Up to and including the line with "destruct is_valid; simpl;", repeat every line of the listing exactly, beginning at the first.

Stored data:
* * *

(** X9: asking again for the same pair, with the snapshots unchanged,
    returns the same mapping set and leaves the session state as the
    first call left it. *)
Theorem X9_suggest_again_same (E : Env) source_table target_table w r w1 :
  suggest_column_mappings E source_table target_table w = (Returned (Result r), w1) ->
  exists w2,
    suggest_column_mappings E source_table target_table w1 = (Returned (Result r), w2)
    /\ state w2 = state w1.
Proof.
  unfold suggest_column_mappings.
  destruct (source_schema (state w)) as [ss|] eqn:Hss; [| discriminate].
  destruct (target_schema (state w)) as [ts|] eqn:Hts; [| discriminate].
  destruct (find_columns (tables ss) source_table) as [[| s0 sl]|] eqn:Hs;
    try discriminate.
  destruct (find_columns (tables ts) target_table) as [[| t0 tl]|] eqn:Ht;
    try discriminate.
  destruct (build_mappings E (s0 :: sl) (t0 :: tl)) as [ms|e] eqn:Hb;
    [| discriminate].
  destruct (validate_mapping_output E ms _ _) as [[is_valid error_msg] hallucinated]
    eqn:Hv.
  intros [= <- <-].
  destruct is_valid; simpl; rewrite Hss, Hts, Hs, Ht, Hb, Hv;
    (eexists; split; [reflexivity |]);
    simpl; unfold with_suggested; simpl; rewrite insert_insert_eq; reflexivity.
Qed.

Lemma X9_witness :
  exists r w1 w2,
    suggest_column_mappings quiet_env "cust_src" "customer" (customer_world quiet_env)
    = (Returned (Result r), w1)
    /\ suggest_column_mappings quiet_env "cust_src" "customer" w1
       = (Returned (Result r), w2)
    /\ state w2 = state w1.
Proof.
  assert (Hcall : suggest_column_mappings quiet_env "cust_src" "customer"
                    (customer_world quiet_env) = (Returned (Result _), _))
    by (vm_compute; reflexivity).
  destruct (X9_suggest_again_same quiet_env _ _ _ _ _ Hcall) as (w2 & H2 & Hst).
  eexists _, _, w2. split; [exact Hcall |]. split; assumption.
Defined.

(** ** Where the key of a pair is unambiguous *)

Lemma length_append (a b : string) :
  String.length (a ++ b) = String.length a + String.length b.
Proof.
  induction a as [| c a IH]; [reflexivity |].
  change (S (String.length (a ++ b)) = S (String.length a + String.length b)).
  rewrite IH. reflexivity.
Qed.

* * *

Your response:
(** X9: asking again for the same pair, with the snapshots unchanged,
    returns the same mapping set and leaves the session state as the
    first call left it. *)
Theorem X9_suggest_again_same (E : Env) source_table target_table w r w1 :
  suggest_column_mappings E source_table target_table w = (Returned (Result r), w1) ->
  exists w2,
    suggest_column_mappings E source_table target_table w1 = (Returned (Result r), w2)
    /\ state w2 = state w1.
Proof.
  unfold suggest_column_mappings.
  destruct (source_schema (state w)) as [ss|] eqn:Hss; [| discriminate].
  destruct (target_schema (state w)) as [ts|] eqn:Hts; [| discriminate].
  destruct (find_columns (tables ss) source_table) as [[| s0 sl]|] eqn:Hs;
    try discriminate.
  destruct (find_columns (tables ts) target_table) as [[| t0 tl]|] eqn:Ht;
    try discriminate.
  destruct (build_mappings E (s0 :: sl) (t0 :: tl)) as [ms|e] eqn:Hb;
    [| discriminate].
  destruct (validate_mapping_output E ms _ _) as [[is_valid error_msg] hallucinated]
    eqn:Hv.
  intros [= <- <-].
  destruct is_valid; simpl; rewrite Hss, Hts, Hs, Ht, Hb, Hv;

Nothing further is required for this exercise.